Association of Postoperative Transfusions With Adverse Outcomes After Noncardiac Surgery
With great interest we read the recent article by Abdelsattar et al1 identifying the patient-level effects of blood transfusion on postoperative outcomes and estimating the effects of different transfusion practices on hospital-level risk-adjusted outcomes in patients undergoing noncardiac surgery. They showed that patients receiving a postoperative transfusion had significantly increased risks for 30-day mortality, any morbidity, and infectious complications, but were less at risk for postoperative myocardial infarction. By matching patients by propensity scores generated from more than 60 variables, the authors had attempted to control the effects of potential confounders on study endpoints. Furthermore, the authors openly discuss the limitations of their work. In our view, the 2 important issues in this study seemed not to be well addressed.

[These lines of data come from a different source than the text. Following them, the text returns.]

(* ===== verification/SourceRecords.v ===== *)
(** * Compaction checkpoints (src/src/agent/compaction.rs)

    The text of a checkpoint refers to the history it replaces; a legacy attachment of source
    records is projected for the model without touching the body before it.  Serialization, parsing
    of JSON and SHA-256 are third-party and arguments. *)
From S2P Require Import Prelude.
From S2P Require Import Text.
From S2P Require Import Json.
From S2P Require Import PermissionFence.
From S2P Require Import PatchParse.
From S2P Require Import ToolOutput.
From S2P Require Import ContextWindow.
From S2P Require Import History.

Open Scope nat_scope.

Definition SOURCE_RECORDS_BEGIN : text := lit "<<<SOURCE_RECORDS_BEGIN>>>".
Definition SOURCE_RECORDS_END : text := lit "<<<SOURCE_RECORDS_END>>>".

(** ** Data *)

Inductive SourceContent :=
  | SourceText (content : text)
  | ImageReference (source_path : option text) (mime_type : text) (declared_image_bytes data_base64_utf8_bytes : N)
      (data_base64_utf8_sha256 : text).
#[export] Instance SourceContent_eq_dec : EqDecision SourceContent.
Proof. solve_decision. Defined.

Inductive SourcePatchOperation :=
  | SourceAdd (path : text)
  | SourceUpdate (path : text) (move_to : option text)
  | SourceDelete (path : text).
#[export] Instance SourcePatchOperation_eq_dec : EqDecision SourcePatchOperation.
Proof. solve_decision. Defined.

Record SourcePayloadReference := { field : text; utf8_bytes : N; sha256 : text }.
#[export] Instance SourcePayloadReference_eq_dec : EqDecision SourcePayloadReference.
Proof. solve_decision. Defined.

Section Records.
Context {V : Type} `{JsonValue V} `{EqDecision V} `{Ulid}.

Inductive SourceRecordData :=
  | SourceUserTurn (content : list SourceContent)
  | SourceSteerTurn (content : list SourceContent)
  | TriggeringAgentInput (author recipient input : text)
  | SourceToolCall (call : ToolCallId) (model_call_id tool_name arguments_json : text)
  | ToolCallWithPayloadReferences (call : ToolCallId) (model_call_id tool_name : text) (arguments_json_sha256 : text)
      (arguments_json_utf8_bytes : N) (retained_arguments : V) (payload_references : list SourcePayloadReference)
      (patch_operations : list SourcePatchOperation)
  | SourceToolOutput (call : ToolCallId) (status : ToolLifecycleStatus) (success : option bool) (output_text_sha256 : text)
      (output_text_utf8_bytes : N).
#[export] Instance SourceRecordData_eq_dec : EqDecision SourceRecordData.
Proof. solve_decision. Defined.

Record SourceRecord := { source_session_id : SessionId; history_item_id : HistoryItemId; data : SourceRecordData }.
#[export] Instance SourceRecord_eq_dec : EqDecision SourceRecord.
Proof. solve_decision. Defined.

Record SourceRecords := { records_version : N; records : list SourceRecord }.

(** The third-party functions. *)
Record Codecs := {
  parse_arguments : text -> option V;                (* [serde_json::from_str] *)
  remove_argument : V -> text -> V;                  (* [Map::remove] *)
  data_to_vec_len : SourceRecordData -> option N;    (* [serde_json::to_vec(..).len()] *)
  parse_records : text -> option SourceRecords;
  records_to_string : SourceRecords -> option text;
  sha256_hex : text -> text
}.

(** ** The body of a checkpoint *)

Definition contains (p s : text) : bool := bool_decide (is_Some (find_sub p s)).

Definition validate_checkpoint_body (body : text) : result unit text :=
  if is_empty (trim body) then Err (lit "checkpoint body is empty")
  else if contains SOURCE_RECORDS_BEGIN body || contains SOURCE_RECORDS_END body
  then Err (lit "checkpoint body contains reserved source-record framing")
  else Ok tt.

Definition checkpoint_with_history_reference (body : text) (items : list (HistoryItem V)) : result text text :=
  let? _ := validate_checkpoint_body body in
  match head items, last items with
  | Some first, Some last =>
    Ok (body ++ [LF; LF] ++ lit "Historical evidence in this conversation: first_item_id=" ++ ulid_to_string (item_id first) ++
        lit "; last_item_id=" ++ ulid_to_string (item_id last) ++
        lit ". Use read_history to retrieve original records. These references do not establish success, approval, or verification.")
  | _, _ => Ok body
  end.

(** ** Legacy attachments *)

Section WithCodecs.
Context (codecs : Codecs).

Definition payload_field (tool_name : text) : option text :=
  if text_eqb tool_name (lit "write") then Some (lit "content")
  else if text_eqb tool_name (lit "apply_patch") then Some (lit "patch_text")
  else None.

Definition source_operation (operation : PatchOperation) : SourcePatchOperation :=
  match operation with
  | PatchAdd path _ => SourceAdd path
  | PatchUpdate path _ move_to => SourceUpdate path move_to
  | PatchDelete path => SourceDelete path
  end.

Definition projected_payload_arguments (tool_name arguments_json : text)
    : option (V * list SourcePayloadReference * list SourcePatchOperation) :=
  field ← payload_field tool_name;
  arguments ← parse_arguments codecs arguments_json;
  if negb (json_is_object arguments) then None
  else
    payload ← json_get arguments field ≫= json_as_str;
    operations ←
      (if text_eqb tool_name (lit "write") then _ ← json_get arguments (lit "path") ≫= json_as_str; Some []
       else match parse payload with Some (Ok operations) => Some (map source_operation operations) | _ => None end);
    Some (remove_argument codecs arguments field,
          [{| field := field; utf8_bytes := byte_len payload; sha256 := sha256_hex codecs payload |}], operations).

Definition reference_tool_call_payloads (d : SourceRecordData) : SourceRecordData :=
  match d with
  | SourceToolCall call model_call_id tool_name arguments_json =>
    match projected_payload_arguments tool_name arguments_json with
    | Some (retained_arguments, payload_references, patch_operations) =>
      let candidate := ToolCallWithPayloadReferences call model_call_id tool_name (sha256_hex codecs arguments_json)
        (byte_len arguments_json) retained_arguments payload_references patch_operations in
      match data_to_vec_len codecs candidate, data_to_vec_len codecs d with
      | Some candidate_bytes, Some raw_bytes => if (candidate_bytes <? raw_bytes)%N then candidate else d
      | _, _ => d
      end
    | None => d
    end
  | _ => d
  end.

Definition record_key (r : SourceRecord) : SessionId * HistoryItemId := (source_session_id r, history_item_id r).

(** [append_record]; [seen] gives the position of a key.  The outer option is a panic of indexing. *)
Definition append_record (record : SourceRecord) (records : list SourceRecord) (seen : gmap (SessionId * HistoryItemId) nat)
    : option (result (list SourceRecord * gmap (SessionId * HistoryItemId) nat) text) :=
  let record := {| source_session_id := source_session_id record; history_item_id := history_item_id record;
                   data := reference_tool_call_payloads (data record) |} in
  match seen !! record_key record with
  | Some index =>
    match records !! index with
    | None => None
    | Some existing =>
      Some (if decide (existing = record) then Ok (records, seen)
            else Err (lit "conflicting checkpoint records for source session " ++ ulid_to_string (source_session_id record) ++
                      lit " item " ++ ulid_to_string (history_item_id record)))
    end
  | None => Some (Ok (records ++ [record], <[record_key record := length records]> seen))
  end.

Fixpoint append_records (new records : list SourceRecord) (seen : gmap (SessionId * HistoryItemId) nat)
    : option (result (list SourceRecord) text) :=
  match new with
  | [] => Some (Ok records)
  | record :: rest =>
    match append_record record records seen with
    | None => None
    | Some (Err e) => Some (Err e)
    | Some (Ok (records, seen)) => append_records rest records seen
    end
  end.

(** [str::rsplit_once] *)
Definition rsplit_once_text (p s : text) : option (text * text) :=
  match rfind_sub p s with
  | Some i => Some (firstn i s, skipn (i + length p) s)
  | None => None
  end.

Definition split_source_records (summary : text) : option (text * SourceRecords) :=
  '(body, suffix) ← rsplit_once_text ([LF] ++ SOURCE_RECORDS_BEGIN ++ [LF]) summary;
  json ← strip_suffix ([LF] ++ SOURCE_RECORDS_END) suffix;
  card ← parse_records codecs json;
  if (records_version card =? 1)%N || (records_version card =? 2)%N then Some (body, card) else None.

Definition is_input_record (r : SourceRecord) : bool :=
  match data r with SourceUserTurn _ | SourceSteerTurn _ | TriggeringAgentInput _ _ _ => true | _ => false end.

(** The outer option is a panic. *)
Definition project_checkpoint_summary (summary : text) : option text :=
  match split_source_records summary with
  | None => Some summary
  | Some (body, previous) =>
    match append_records (records previous) [] ∅ with
    | None => None
    | Some (Err _) => Some summary
    | Some (Ok appended) =>
      let kept := List.filter is_input_record appended in
      Some
        (if is_empty kept
         then body ++ [LF; LF] ++ lit "Use read_history to inspect available historical records. Originals not copied into this conversation may be unavailable."
         else if (records_version previous =? 2)%N && bool_decide (records previous = kept) then summary
         else match records_to_string codecs {| records_version := 2; records := kept |} with
              | None => summary
              | Some card => body ++ [LF] ++ SOURCE_RECORDS_BEGIN ++ [LF] ++ card ++ [LF] ++ SOURCE_RECORDS_END
              end)
    end
  end.
End WithCodecs.

(** ** A summary is always projected, and its body stays in front *)

Lemma append_record_seen codecs new l seen : (forall k i, seen !! k = Some i -> exists r, l !! i = Some r /\ record_key r = k) ->
  match append_record codecs new l seen with
  | Some (Ok (l', seen')) => (forall k i, seen' !! k = Some i -> exists r, l' !! i = Some r /\ record_key r = k)
  | Some (Err _) => True
  | None => False
  end.
Proof.
  intros Hs. unfold append_record. cbv zeta. set (r := Build_SourceRecord _ _ _). destruct (seen !! record_key r) as [i|] eqn:E.
  - destruct (Hs _ _ E) as (r' & -> & _). by destruct (decide _).
  - intros k i [[<- <-]|[Hne Hk]]%lookup_insert_Some.
    + exists r. split; [|done]. by apply list_lookup_middle.
    + destruct (Hs _ _ Hk) as (r' & Hr' & <-). exists r'. split; [|done]. by apply lookup_app_l_Some.
Qed.

Lemma append_records_total codecs new l seen : (forall k i, seen !! k = Some i -> exists r, l !! i = Some r /\ record_key r = k) ->
  exists out, append_records codecs new l seen = Some out.
Proof.
  revert l seen. induction new as [|r new IH]; intros l seen Hs; cbn [append_records]; [by eexists|].
  pose proof (append_record_seen codecs r l seen Hs) as Hr. destruct (append_record codecs r l seen) as [[[l' seen']|e]|]; [by apply IH|by eexists|done].
Qed.

Lemma project_checkpoint_summary_total codecs summary : exists out, project_checkpoint_summary codecs summary = Some out.
Proof.
  unfold project_checkpoint_summary. destruct (split_source_records codecs summary) as [[body previous]|]; [|by eexists].
  destruct (append_records_total codecs (records previous) [] ∅) as [out ->]; [intros k i Hk; by rewrite lookup_empty in Hk|].
  destruct out; by eexists.
Qed.

End Records.
#[global] Arguments Codecs V : clear implicits.
#[global] Arguments SourceRecords V : clear implicits.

First, most patients had a history of preoperative cardiovascular diseases, such as hypertension, congestive heart failure, arrhythmias, and peripheral vascular disease. Did the dataset from which Abdelsattar et al retrieved information for analysis include perioperative cardiac medications of patients? If it does, perioperative cardiac medications should be used as adjusted confounders’ propensity score-matching model. It has been shown that perioperative aspirin, angiotensin-converting enzyme inhibitors, β-blockers, and statins are significantly associated with reduced short-term morbidity and mortality after noncardiac surgery.2–4 Furthermore, a combination of β-blockers with statins may offer additional prevention for perioperative death.5
Second, we were not provided with detail of anesthesia and intraoperative managements. Consequently, it is difficult to estimate the extent to which interventions by anesthesiologists might have influenced outcomes. The recent evidence shows that anesthetic induction with etomidate is associated with increased 30-day mortality and cardiovascular morbidity after noncardiac surgery,6 whereas intraoperative nitrous oxide administration is associated with decreased risk of 30-day mortality and decreased risks of inhospital mortality/morbidity.7 Actually, it has been shown that even short durations of an intraoperative MAP below 55 mm Hg can result in postoperative myocardial and kidney injury, with an independent graded relationship between duration of intraoperative hypotension and postoperative myocardial injury and kidney injury.8 Similarly, intraoperative hypoxemia, hypotension, and tachycardia have been associated independently with short-term morbidity and mortality after noncardiac surgery.9
It must be emphasized that although propensity score-matching model is very useful for controlling the patients’ baseline characteristic and selection biases in a retrospective study, it carries the significant assumption of no unmeasured confounders.10 That is, all important known factors that affect intervention selection and measured outcomes must be measured and taken into account within the propensity score-matching model. Thus, we believe that addressing the above factors would improve the transparency of this study.